At some point, Google decided to make a switch:  a couple of Google search queries that were sending traffic to product pages, now display a blog post of yours.

Inside Google Analytics, SEO sessions count is the same. Your ‘Rank Tracking’ software will not bring you up any position changes.

And yet, these blog post pages will be able to convert much less, and at the end of the month, this will result in a decrease in sales.

Sometimes it can't be fixed, the search intent is now different but sometimes it just because you neglected your product pages. Either way, it's good to know what's happening.

### How to check for keyword cannibalization?

There are several ways to do it. Of course, SEO tools people want you to use their tools, the [method from ahref](https://ahrefs.com/blog/keyword-cannibalization/) is definitely useful. Unfortunately, this kind of tool can be sometimes imprecise, it doesn’t take into account what’s really happening.

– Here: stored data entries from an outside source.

Lemma context_is_constructed_at_most_once_witness :
  reachable Demo.onDisk /\
  (count is_loadConfig (log Demo.onDisk) <= 1 /\
   count is_createContext (log Demo.onDisk) <= 1 /\
   length (heap Demo.onDisk) = count is_createContext (log Demo.onDisk) /\
   (count is_loadConfig (log Demo.onDisk) = 1 <-> initPromise Demo.onDisk <> None) /\
   (count is_createContext (log Demo.onDisk) = 1
    <-> initPromise Demo.onDisk = Some Fulfilled)).
Proof.
  assert (Hr : reachable Demo.onDisk)
    by (apply reach_call, reach_settle, reach_call, reach_boot).
  split; [exact Hr|].
  exact (context_is_constructed_at_most_once Demo.onDisk Hr).
Defined.

Lemma context_reference_is_permanent_witness :
  (reachable Demo.virtual /\
   step Demo.virtual (change "/app/theme.ts" 9 Demo.virtual) /\
   _ctx Demo.virtual = Some 0) /\
  let w' := change "/app/theme.ts" 9 Demo.virtual in
  _ctx w' = Some 0 /\ initPromise w' = Some Fulfilled /\
  length (heap w') = length (heap Demo.virtual) /\ 0 < length (heap w').
Proof.
  assert (Hr : reachable Demo.virtual)
    by (apply reach_call, reach_settle, reach_call, reach_boot).
  assert (Hs : step Demo.virtual (change "/app/theme.ts" 9 Demo.virtual))
    by apply step_change.
  assert (Hc : _ctx Demo.virtual = Some 0) by (vm_compute; reflexivity).
  split; [done|].
  exact (context_reference_is_permanent Demo.virtual _ 0 Hr Hs Hc).
Defined.

Lemma getCtx_succeeds_after_init_witness :
  (reachable Demo.onDisk /\ initPromise Demo.onDisk = Some Fulfilled) /\
  exists r c, ready Demo.onDisk r c /\
    call 5 HGetCtx Demo.onDisk = settle_call 5 (Ok (VCtx r)) Demo.onDisk.
Proof.
  assert (Hr : reachable Demo.onDisk)
    by (apply reach_call, reach_settle, reach_call, reach_boot).
  assert (Hp : initPromise Demo.onDisk = Some Fulfilled)
    by (vm_compute; reflexivity).
  split; [done|].
  exact (getCtx_succeeds_after_init Demo.onDisk 5 Hr Hp).
Defined.

Lemma outfile_follows_options_witness :
  reachable Demo.onDisk /\
  (outfile Demo.onDisk = outfile_of (E:=Demo.engine) (options Demo.onDisk) /\
   (truthy_ostr (outfile_opt (options Demo.onDisk)) = false ->
    outfile Demo.onDisk = virtual_css) /\
   (forall f, outfile_opt (options Demo.onDisk) = Some f -> truthy_str f = true ->
      outfile Demo.onDisk
      = ensureAbsolute Demo.engine f (cwd (options Demo.onDisk)))).
Proof.
  assert (Hr : reachable Demo.onDisk)
    by (apply reach_call, reach_settle, reach_call, reach_boot).
  split; [exact Hr|].
  exact (outfile_follows_options Demo.onDisk Hr).
Defined.

Lemma optimizer_runs_on_authored_code_witness :
  (ready Demo.wrapping_optimizing 0 Demo.ctx_empty /\
   addSourceFile Demo.engine (panda Demo.ctx_empty) "/app/b.tsx"
     (transformResult_code (options Demo.wrapping_optimizing) Demo.b_code
                           "/app/b.tsx")
   = (Demo.with_b.1, Demo.with_b.2) /\
   parseSourceFile Demo.engine Demo.with_b.2 "/app/b.tsx"
   = Some "css({ margin: 0 })" /\
   truthy_optimizeJs (optimizeJs (options Demo.wrapping_optimizing)) = true) /\
  let w := Demo.wrapping_optimizing in
  let w' := call 1 (HTransform Demo.b_code "/app/b.tsx") w in
  let c' := if isEmpty Demo.engine "css({ margin: 0 })"
            then set_panda Demo.ctx_empty Demo.with_b.2
            else files_set (set_panda Demo.ctx_empty Demo.with_b.2)
                           "/app/b.tsx" Demo.b_code in
  heap w' = <[0 := c']> (heap w) /\
  last_outcome w' =
    Some (1, Ok (VTransform (tranformPanda Demo.engine c' Demo.b_code "/app/b.tsx"
                               Demo.with_b.1 "css({ margin: 0 })"
                               (optimizeJs (options w))))) /\
  emitted w w' =
    userTransform_events (options w) Demo.b_code "/app/b.tsx"
    ++ [EvAddSourceFile 0 "/app/b.tsx"
          (transformResult_code (options w) Demo.b_code "/app/b.tsx");
        EvOptimize "/app/b.tsx"].
Proof.
  assert (Hr : ready Demo.wrapping_optimizing 0 Demo.ctx_empty)
    by (split; [|split]; vm_compute; reflexivity).
  assert (Ha : addSourceFile Demo.engine (panda Demo.ctx_empty) "/app/b.tsx"
                 (transformResult_code (options Demo.wrapping_optimizing)
                                       Demo.b_code "/app/b.tsx")
               = (Demo.with_b.1, Demo.with_b.2)) by (vm_compute; reflexivity).
  assert (Hp : parseSourceFile Demo.engine Demo.with_b.2 "/app/b.tsx"
               = Some "css({ margin: 0 })") by (vm_compute; reflexivity).
  assert (Ho : truthy_optimizeJs (optimizeJs (options Demo.wrapping_optimizing))
               = true)
    by (vm_compute; reflexivity).
  split; [done|].
  exact (optimizer_runs_on_authored_code Demo.wrapping_optimizing 0
           Demo.ctx_empty 1 Demo.b_code "/app/b.tsx" _ _ "css({ margin: 0 })"
           Hr Ha Hp Ho).
Defined.

(** The same run, read off: the user transform wrapped the text for the
    engine, the optimizer was handed the text as authored. *)
Example optimizer_after_user_transform :
  let w' := call 1 (HTransform "{ margin: 0 }" "/app/b.tsx")
              Demo.wrapping_optimizing in
  emitted Demo.wrapping_optimizing w'
  = [EvUserTransform "/app/b.tsx" "{ margin: 0 }";
     EvAddSourceFile 0 "/app/b.tsx" "css({ margin: 0 })";
     EvOptimize "/app/b.tsx"] /\
  last_outcome w' = Some (1, Ok (VTransform (TRObject "{ margin: 0 }" None))).
Proof. cbv zeta. split; vm_compute; reflexivity. Qed.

So let do it using Google Search Console and R’. Once set up, you’ll be able to check big batches of keywords in minutes.&#x20;

### step 0: [install R & rstudio](/classic-r-operations.md#install-r)

### step 1: install the necessary packages

First, we’ll load `searchConsoleR` package by [Mark Edmondson](https://github.com/MarkEdmondson1234).\
This will allow us to send requests to Google ‘Search Console API’ very easily.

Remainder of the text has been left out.